Saving isn’t exactly the most fun thing you can do with your money. Sure, “saving” a little cash by using a coupon is exciting, but tucking money away for emergencies doesn’t sound as good as taking a vacation or buying a new TV.
Many Americans would agree with that statement, based on a recent Bankrate survey that showed about 60% didn’t have enough emergency savings to afford a $1,000 expense. According to that same survey, about 40% of Americans would choose to borrow at least some money to cover a sudden expense of any amount. That data was gathered before the COVID-19 pandemic, which put even more financial stress on households around the world.
There’s never a bad time to start saving. Here are seven strategies you can use to gradually build your savings and improve your financial health.
- Cut unnecessary spending. It’s easier said than done, but limiting your financial splurges is one of the most effective strategies for saving more money. Postpone that vacation, go simple at the salon, watch movies at home, and pause any subscriptions you don’t need. In a matter of a few months, you’ll notice a significant change in the surplus you have from your paychecks.
- Deposit money in a credit union. Put the extra money you save from unnecessary spending into a savings account at a credit union. These accounts can earn interest that will allow your money to grow. Pay attention to the interest terms, including the rate at which it grows and how often you’ll receive interest per year.

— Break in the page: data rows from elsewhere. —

(* ===== verification/RuntimeProps.v ===== *)
(** * Properties of the runtime bridge

    The registry keeps its two indexes in step; the plugins a parallel block may call write
    nothing a branch could lose; a route's handler holds exactly the capabilities its plugins
    need; the router refines "the host's resolver, else the last loaded one"; a plan is built
    once per generation. *)

From Stdlib Require Import Ascii String.
From S2P Require Import Prelude RustStr F64 Json Platform Attributes Rules Constraint Step Eval Effects.
From S2P Require Import StepParser Paths Host ExtData Plugin Extensions Executor ExtProps TierProps ExecutorProps.
From S2P Require Import Hooks Config Runtime Session.

(** ** The registry *)

Section Registry.
Context `{Payloads} `{HashOrder}.

(** Every entry of the index is of a registered plugin, under its own name, and carries the
    reference the name index has; entries are in order of priority; no hook is left empty. *)
Record registry_wf (rg : Registry) : Prop := {
  wf_named : forall n r, rg_plugins rg !! n = Some r -> pc_name (pr_trusted_config r) = n;
  wf_entry : forall hook es e, rg_hook_index rg !! hook = Some es -> e ∈ es ->
    rg_plugins rg !! he_name e = Some (he_ref e);
  wf_sorted : forall hook es, rg_hook_index rg !! hook = Some es -> Sorted by_priority es;
  wf_nonempty : forall hook es, rg_hook_index rg !! hook = Some es -> es <> [];
}.

Inductive registered (hooks : HookRegistry) : Registry -> Prop :=
| reg_new : registered hooks registry_new
| reg_register rg id config handlers rg' :
    registered hooks rg -> register_multi_handler hooks rg id config handlers = Ok rg' -> registered hooks rg'
| reg_unregister rg name rg' r :
    registered hooks rg -> unregister rg name = Some (rg', r) -> registered hooks rg'.

#[local] Instance by_priority_total : Total by_priority.
Proof. intros a b. unfold by_priority. lia. Qed.
#[local] Instance by_priority_trans : Transitive by_priority.
Proof. intros a b c. unfold by_priority. lia. Qed.

(** What pushing the handlers adds to a hook. *)
Definition offered_under (r : PluginRef) (hook : string) (handlers : list Offered) : list HookEntry :=
  flat_map (fun '(h, _, handler) => if String.eqb h hook then [mkEntry r handler] else []) handlers.

Lemma push_lookup r handlers index hook :
  default [] (fold_left (push_entry r) handlers index !! hook)
  = default [] (index !! hook) ++ offered_under r hook handlers.
Proof.
  revert index. induction handlers as [|[[h f] handler] hs IH]; intros index; simpl; [by rewrite app_nil_r|].
  rewrite IH. destruct (String.eqb_spec h hook) as [->|Hne].
  - rewrite lookup_insert_eq. simpl. by rewrite <- app_assoc.
  - by rewrite lookup_insert_ne.
Qed.

Lemma push_domain r handlers index hook es :
  fold_left (push_entry r) handlers index !! hook = Some es ->
  es = [] -> index !! hook = Some [].
Proof.
  revert index. induction handlers as [|[[h f] handler] hs IH]; intros index Hl ->; simpl in *; [done|].
  apply IH in Hl; [|done]. destruct (decide (h = hook)) as [->|Hne]; [|by rewrite lookup_insert_ne in Hl].
  rewrite lookup_insert_eq in Hl. simplify_eq. by destruct (default [] (index !! hook)).
Qed.


Definition hook_of (o : Offered) : string := o.1.1.

(** Sorting keeps a hook's entries and leaves the offered hooks sorted, the others as they are. *)
Lemma sort_lookup handlers index hook es :
  fold_left sort_hook handlers index !! hook = Some es ->
  exists es0, index !! hook = Some es0 /\ es ≡ₚ es0
    /\ (hook ∈ map hook_of handlers -> Sorted by_priority es)
    /\ (Sorted by_priority es0 -> Sorted by_priority es).
Proof.
  revert index. induction handlers as [|[[h f] handler] hs IH]; intros index Hl; simpl in *.
  { exists es. repeat split; auto. by intros ?%elem_of_nil. }
  apply IH in Hl as (es1 & H1 & Hp1 & Hs1 & Hk1).
  destruct (index !! h) as [es0|] eqn:E; simplify_eq/=.
  - destruct (decide (h = hook)) as [->|Hne].
    + rewrite lookup_insert_eq in H1. simplify_eq. exists es0.
      pose proof (Sorted_merge_sort by_priority es0). rewrite merge_sort_Permutation in Hp1.
      repeat split; auto.
    + rewrite lookup_insert_ne in H1 by done. exists es1. repeat split; auto.
      intros [?|?]%elem_of_cons; [by unfold hook_of in *; simplify_eq/=|auto].
  - exists es1. repeat split; auto.
    intros [?|?]%elem_of_cons; [by unfold hook_of in *; simplify_eq/=|auto].
Qed.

- Add to your retirement plan. Take advantage of employer match options on your 401(k), or invest in the stock market to allow your money to work for you while you’re not on the clock.
- Commit to a monthly deposit. It doesn’t have to be a large commitment, either. Start with something like $25, and you might notice that you’re encouraged to increase that amount later. You can also try calculating how much money you can afford to spend per day before your next payday, and if you don’t spend that amount, put the extra into your savings.
- Enlist someone to keep you accountable. Tell your spouse, significant other, or best friend about your savings goals. This will help you stick to your goals because you know that someone else is watching. You can even work on your goals together to motivate each other.
- Attack your debt to minimize your bills. Credit cards are convenient tools for paying for emergencies or significant purchases, but they also cost you extra money if you carry a balance from month to month. Not only are you required to make a minimum payment each month on your card, but you’re also accruing interest (the bad kind) every time you don’t pay the balance in full. That’s extra money you could be saving!
- Use generic brands, look for coupons, and buy in bulk when it’s practical. The money you save from each generic item you buy is valuable in the long run. If you have a larger family or are buying a non-perishable product, buy it in bulk so you can save some money on the overall cost. Shopping smart also means looking for help. Newspapers, mailers, and online codes are your best friend when you’re trying to reduce your spending.
As you become more experienced at saving money, you can start including it in your monthly budget. Ideally, you won’t feel like you’re sacrificing anything because you’ve already accounted for it on your personal ledger. If you do feel like saving money is taking away from enjoying life in the present, try to remember that even a little deposit is better than nothing, and focus on the rewarding feeling that will come from withdrawing your savings for a large vacation or relaxing retirement.